*** The records ***
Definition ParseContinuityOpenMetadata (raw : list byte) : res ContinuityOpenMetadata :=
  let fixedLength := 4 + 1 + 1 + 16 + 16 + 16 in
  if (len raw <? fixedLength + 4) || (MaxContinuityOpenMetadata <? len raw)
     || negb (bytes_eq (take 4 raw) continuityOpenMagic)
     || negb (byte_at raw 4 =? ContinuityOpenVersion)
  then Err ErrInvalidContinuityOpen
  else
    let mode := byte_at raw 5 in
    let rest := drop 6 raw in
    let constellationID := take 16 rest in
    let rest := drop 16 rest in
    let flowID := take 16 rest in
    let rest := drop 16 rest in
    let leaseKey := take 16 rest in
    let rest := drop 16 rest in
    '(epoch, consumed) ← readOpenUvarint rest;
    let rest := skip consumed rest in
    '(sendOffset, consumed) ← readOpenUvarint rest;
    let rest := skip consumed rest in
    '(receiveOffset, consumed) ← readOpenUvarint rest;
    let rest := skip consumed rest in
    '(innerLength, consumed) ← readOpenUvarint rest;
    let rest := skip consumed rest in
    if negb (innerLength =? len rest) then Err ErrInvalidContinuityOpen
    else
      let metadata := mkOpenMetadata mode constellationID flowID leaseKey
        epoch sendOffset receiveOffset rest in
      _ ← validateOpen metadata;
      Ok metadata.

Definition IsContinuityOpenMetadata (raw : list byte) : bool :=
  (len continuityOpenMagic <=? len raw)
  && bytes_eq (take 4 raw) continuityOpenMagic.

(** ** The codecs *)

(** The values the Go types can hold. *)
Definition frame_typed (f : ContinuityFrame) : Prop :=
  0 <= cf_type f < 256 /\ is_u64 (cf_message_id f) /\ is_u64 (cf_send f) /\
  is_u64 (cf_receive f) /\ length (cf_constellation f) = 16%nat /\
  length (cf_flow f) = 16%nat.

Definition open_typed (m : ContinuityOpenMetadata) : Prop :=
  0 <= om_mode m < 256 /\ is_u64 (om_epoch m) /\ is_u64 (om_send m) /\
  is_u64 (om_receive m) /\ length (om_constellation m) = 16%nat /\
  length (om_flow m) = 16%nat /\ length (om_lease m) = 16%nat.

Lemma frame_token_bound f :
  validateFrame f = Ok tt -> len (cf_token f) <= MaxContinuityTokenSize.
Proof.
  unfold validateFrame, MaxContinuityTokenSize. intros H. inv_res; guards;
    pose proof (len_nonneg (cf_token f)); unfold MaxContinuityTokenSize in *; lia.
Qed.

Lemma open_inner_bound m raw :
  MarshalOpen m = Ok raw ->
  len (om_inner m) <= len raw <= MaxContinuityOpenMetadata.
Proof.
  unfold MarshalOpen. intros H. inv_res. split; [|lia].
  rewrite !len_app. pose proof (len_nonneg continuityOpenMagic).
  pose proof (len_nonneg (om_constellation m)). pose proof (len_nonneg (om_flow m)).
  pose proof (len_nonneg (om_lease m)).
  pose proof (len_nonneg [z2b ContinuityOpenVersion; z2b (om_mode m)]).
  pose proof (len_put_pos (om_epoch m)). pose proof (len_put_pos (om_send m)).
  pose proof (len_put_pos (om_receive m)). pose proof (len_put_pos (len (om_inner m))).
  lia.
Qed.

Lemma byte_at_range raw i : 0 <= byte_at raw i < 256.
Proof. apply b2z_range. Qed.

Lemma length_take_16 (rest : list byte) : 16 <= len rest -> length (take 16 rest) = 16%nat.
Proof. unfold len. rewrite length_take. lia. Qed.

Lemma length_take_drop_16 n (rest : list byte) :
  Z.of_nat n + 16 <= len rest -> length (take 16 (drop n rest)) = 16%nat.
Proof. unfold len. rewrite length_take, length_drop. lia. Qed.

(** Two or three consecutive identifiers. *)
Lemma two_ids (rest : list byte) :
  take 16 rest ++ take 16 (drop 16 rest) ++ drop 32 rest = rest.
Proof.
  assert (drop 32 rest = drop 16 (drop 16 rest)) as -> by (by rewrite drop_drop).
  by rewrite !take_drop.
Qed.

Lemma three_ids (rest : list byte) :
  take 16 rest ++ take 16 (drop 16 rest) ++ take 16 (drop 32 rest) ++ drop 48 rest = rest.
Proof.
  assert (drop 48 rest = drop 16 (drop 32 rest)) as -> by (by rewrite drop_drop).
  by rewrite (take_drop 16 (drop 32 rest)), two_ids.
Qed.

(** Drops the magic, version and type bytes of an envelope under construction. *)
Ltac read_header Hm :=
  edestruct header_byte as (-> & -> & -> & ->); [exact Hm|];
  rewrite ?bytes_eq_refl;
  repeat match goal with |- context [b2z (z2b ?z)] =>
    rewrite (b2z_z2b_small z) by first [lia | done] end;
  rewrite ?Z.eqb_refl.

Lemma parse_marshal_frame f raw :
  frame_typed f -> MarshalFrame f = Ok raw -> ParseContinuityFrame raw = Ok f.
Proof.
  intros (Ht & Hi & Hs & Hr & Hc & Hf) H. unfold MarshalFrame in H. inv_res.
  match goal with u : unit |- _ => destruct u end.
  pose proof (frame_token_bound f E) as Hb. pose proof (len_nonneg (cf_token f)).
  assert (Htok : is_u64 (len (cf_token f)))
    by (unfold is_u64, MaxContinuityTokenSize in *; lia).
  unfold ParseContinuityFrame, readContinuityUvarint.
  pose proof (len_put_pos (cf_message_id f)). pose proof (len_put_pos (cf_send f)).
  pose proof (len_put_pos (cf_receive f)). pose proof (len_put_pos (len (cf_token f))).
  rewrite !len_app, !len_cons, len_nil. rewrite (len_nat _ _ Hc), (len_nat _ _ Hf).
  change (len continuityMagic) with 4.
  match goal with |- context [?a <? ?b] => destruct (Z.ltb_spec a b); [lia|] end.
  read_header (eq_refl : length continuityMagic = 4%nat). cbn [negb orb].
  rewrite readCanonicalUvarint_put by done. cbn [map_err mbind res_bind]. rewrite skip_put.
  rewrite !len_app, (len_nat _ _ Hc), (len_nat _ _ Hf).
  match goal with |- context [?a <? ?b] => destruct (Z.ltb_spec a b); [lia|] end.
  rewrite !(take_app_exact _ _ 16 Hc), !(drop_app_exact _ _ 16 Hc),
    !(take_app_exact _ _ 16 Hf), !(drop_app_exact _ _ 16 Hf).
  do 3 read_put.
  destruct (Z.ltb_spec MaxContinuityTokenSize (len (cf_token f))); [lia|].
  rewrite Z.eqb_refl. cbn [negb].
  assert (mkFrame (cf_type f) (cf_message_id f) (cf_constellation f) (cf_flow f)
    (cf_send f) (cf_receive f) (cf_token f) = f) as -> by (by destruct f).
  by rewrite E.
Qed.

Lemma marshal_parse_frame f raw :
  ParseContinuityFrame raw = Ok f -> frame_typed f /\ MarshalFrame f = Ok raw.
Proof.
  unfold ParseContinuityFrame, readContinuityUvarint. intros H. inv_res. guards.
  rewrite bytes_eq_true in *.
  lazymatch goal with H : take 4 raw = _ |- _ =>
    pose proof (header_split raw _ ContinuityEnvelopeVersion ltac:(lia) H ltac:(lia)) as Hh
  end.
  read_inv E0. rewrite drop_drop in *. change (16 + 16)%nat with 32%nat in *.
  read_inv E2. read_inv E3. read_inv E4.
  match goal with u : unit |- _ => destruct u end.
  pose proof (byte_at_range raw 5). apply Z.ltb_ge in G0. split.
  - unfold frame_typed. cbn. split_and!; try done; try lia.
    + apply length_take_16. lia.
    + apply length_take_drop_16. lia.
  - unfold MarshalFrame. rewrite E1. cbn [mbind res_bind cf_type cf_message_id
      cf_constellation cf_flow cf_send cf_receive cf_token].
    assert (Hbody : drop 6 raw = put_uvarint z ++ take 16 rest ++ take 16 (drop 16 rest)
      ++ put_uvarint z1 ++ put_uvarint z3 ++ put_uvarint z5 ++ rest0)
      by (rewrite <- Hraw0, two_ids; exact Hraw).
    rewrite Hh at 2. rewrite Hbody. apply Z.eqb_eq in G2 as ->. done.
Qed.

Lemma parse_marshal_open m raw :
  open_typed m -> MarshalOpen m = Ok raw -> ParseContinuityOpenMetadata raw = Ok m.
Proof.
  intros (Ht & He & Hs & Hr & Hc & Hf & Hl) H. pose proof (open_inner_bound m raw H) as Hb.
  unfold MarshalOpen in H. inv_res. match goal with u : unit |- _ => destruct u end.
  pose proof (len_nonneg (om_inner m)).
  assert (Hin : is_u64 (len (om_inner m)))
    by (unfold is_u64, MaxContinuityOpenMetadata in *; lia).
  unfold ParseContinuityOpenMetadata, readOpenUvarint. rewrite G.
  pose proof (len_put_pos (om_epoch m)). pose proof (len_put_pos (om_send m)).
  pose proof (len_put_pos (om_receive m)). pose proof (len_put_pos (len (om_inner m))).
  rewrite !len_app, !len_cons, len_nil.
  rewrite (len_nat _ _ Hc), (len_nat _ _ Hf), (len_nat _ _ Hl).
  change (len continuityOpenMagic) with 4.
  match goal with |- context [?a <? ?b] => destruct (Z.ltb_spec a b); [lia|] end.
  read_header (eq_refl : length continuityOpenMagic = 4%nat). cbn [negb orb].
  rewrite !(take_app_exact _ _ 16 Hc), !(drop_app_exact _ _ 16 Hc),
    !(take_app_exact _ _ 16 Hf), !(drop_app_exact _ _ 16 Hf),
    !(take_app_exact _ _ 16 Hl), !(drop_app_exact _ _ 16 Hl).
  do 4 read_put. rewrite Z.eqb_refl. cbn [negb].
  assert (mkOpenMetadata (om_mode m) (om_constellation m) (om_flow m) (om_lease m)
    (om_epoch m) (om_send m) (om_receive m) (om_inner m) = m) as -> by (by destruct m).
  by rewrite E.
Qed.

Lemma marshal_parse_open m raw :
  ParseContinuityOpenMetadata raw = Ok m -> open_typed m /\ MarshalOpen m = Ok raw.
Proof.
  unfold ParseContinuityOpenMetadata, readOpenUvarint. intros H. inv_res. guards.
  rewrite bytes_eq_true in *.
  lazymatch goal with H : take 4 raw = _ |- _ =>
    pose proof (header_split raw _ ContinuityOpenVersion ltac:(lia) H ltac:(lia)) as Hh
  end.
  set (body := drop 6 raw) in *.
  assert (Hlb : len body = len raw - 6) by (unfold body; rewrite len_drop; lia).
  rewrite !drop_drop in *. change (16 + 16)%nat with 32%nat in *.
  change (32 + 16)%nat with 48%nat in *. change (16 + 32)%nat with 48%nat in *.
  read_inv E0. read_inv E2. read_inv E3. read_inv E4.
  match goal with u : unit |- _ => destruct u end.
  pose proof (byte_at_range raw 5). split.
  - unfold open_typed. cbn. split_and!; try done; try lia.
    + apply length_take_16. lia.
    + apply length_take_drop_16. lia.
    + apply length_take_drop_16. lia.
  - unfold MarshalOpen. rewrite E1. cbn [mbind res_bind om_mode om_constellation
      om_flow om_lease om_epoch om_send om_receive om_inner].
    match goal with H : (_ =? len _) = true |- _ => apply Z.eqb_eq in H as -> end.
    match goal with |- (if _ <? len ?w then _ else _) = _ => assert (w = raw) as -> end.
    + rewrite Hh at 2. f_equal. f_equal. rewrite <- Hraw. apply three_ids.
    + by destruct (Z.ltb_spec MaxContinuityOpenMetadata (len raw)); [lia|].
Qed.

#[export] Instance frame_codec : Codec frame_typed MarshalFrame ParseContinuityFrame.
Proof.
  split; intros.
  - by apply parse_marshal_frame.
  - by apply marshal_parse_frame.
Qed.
*** End of The records ***
*** The records ***
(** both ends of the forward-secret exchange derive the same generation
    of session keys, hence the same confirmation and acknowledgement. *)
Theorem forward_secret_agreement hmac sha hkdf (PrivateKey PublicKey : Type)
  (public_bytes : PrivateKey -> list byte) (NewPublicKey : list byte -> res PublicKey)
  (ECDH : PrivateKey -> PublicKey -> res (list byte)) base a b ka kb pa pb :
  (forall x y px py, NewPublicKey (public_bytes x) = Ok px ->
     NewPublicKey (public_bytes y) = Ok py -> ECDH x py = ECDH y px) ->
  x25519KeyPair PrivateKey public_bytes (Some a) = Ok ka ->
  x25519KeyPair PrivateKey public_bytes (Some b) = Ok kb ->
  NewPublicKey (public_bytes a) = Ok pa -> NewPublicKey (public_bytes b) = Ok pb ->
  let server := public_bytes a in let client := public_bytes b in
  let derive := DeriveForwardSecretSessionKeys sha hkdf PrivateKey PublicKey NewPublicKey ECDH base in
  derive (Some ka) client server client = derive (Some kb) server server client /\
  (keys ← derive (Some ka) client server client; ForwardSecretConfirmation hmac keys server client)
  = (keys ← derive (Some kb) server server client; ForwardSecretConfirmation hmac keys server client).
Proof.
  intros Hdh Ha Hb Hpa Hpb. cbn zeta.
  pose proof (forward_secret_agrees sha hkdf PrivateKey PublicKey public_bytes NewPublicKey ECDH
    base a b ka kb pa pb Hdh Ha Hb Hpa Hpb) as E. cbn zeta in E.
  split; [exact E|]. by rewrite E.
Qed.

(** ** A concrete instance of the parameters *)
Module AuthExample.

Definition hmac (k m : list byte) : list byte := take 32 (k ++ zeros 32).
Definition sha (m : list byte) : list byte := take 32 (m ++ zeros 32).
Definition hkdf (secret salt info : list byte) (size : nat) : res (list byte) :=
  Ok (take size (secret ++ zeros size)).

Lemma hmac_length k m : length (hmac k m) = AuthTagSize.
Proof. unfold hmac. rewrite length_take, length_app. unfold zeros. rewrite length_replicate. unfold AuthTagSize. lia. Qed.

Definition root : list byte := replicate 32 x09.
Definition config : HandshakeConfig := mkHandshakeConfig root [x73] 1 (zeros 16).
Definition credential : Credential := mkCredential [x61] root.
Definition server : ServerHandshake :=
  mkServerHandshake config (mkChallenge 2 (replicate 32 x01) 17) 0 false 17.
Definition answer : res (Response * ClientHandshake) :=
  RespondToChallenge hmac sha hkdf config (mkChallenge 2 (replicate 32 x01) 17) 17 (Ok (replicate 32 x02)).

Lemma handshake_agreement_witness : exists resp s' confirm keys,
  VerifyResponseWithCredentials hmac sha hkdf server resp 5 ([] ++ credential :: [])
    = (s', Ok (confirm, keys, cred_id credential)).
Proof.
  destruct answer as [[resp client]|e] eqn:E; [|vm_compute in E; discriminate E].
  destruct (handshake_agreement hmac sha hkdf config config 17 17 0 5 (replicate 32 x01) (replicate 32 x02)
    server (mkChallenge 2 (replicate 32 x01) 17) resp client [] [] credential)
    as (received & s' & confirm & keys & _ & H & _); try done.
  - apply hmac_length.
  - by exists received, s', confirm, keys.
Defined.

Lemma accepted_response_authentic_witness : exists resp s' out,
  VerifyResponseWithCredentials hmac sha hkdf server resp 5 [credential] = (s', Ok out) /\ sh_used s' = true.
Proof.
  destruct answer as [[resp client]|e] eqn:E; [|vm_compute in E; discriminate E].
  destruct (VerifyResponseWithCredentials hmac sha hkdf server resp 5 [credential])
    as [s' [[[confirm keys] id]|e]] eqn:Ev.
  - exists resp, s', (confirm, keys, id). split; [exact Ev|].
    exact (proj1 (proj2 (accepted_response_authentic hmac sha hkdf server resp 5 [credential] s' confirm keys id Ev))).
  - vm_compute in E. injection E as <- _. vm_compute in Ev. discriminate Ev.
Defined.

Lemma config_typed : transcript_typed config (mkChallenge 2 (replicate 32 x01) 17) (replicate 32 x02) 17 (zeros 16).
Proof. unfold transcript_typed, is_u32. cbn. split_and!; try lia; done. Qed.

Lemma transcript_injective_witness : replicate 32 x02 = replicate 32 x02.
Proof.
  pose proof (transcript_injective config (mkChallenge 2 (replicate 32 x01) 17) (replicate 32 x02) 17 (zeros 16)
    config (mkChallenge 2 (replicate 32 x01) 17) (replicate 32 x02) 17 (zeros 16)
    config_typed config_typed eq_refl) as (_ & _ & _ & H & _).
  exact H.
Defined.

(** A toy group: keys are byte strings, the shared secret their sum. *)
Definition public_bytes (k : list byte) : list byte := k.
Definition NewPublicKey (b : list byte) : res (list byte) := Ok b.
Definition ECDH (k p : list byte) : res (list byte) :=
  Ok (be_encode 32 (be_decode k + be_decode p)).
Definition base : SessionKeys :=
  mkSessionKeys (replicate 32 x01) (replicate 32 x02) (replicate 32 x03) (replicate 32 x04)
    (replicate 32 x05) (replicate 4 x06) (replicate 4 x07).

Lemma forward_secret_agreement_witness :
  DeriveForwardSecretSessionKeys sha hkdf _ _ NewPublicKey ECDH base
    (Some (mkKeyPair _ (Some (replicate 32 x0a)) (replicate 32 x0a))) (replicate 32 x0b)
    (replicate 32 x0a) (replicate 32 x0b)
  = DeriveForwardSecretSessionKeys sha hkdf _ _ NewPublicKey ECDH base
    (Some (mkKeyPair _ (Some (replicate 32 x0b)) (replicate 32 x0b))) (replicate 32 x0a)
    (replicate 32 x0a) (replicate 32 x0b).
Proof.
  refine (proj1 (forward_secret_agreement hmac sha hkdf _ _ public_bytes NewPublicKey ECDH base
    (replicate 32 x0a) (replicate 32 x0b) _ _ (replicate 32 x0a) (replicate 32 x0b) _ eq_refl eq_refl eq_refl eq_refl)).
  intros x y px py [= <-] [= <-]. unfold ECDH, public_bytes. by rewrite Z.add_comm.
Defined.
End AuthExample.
*** End of The records ***
:: How to complete this task ::
Could you repeat exactly the lines in the listing above from the one with "(replicate 32 x05)" down to the one with "End AuthExample."? Include both of those lines.

:: Response to this exercise ::
    (replicate 32 x05) (replicate 4 x06) (replicate 4 x07).

Lemma forward_secret_agreement_witness :
  DeriveForwardSecretSessionKeys sha hkdf _ _ NewPublicKey ECDH base
    (Some (mkKeyPair _ (Some (replicate 32 x0a)) (replicate 32 x0a))) (replicate 32 x0b)
    (replicate 32 x0a) (replicate 32 x0b)
  = DeriveForwardSecretSessionKeys sha hkdf _ _ NewPublicKey ECDH base
    (Some (mkKeyPair _ (Some (replicate 32 x0b)) (replicate 32 x0b))) (replicate 32 x0a)
    (replicate 32 x0a) (replicate 32 x0b).
Proof.
  refine (proj1 (forward_secret_agreement hmac sha hkdf _ _ public_bytes NewPublicKey ECDH base
    (replicate 32 x0a) (replicate 32 x0b) _ _ (replicate 32 x0a) (replicate 32 x0b) _ eq_refl eq_refl eq_refl eq_refl)).
  intros x y px py [= <-] [= <-]. unfold ECDH, public_bytes. by rewrite Z.add_comm.
Defined.
End AuthExample.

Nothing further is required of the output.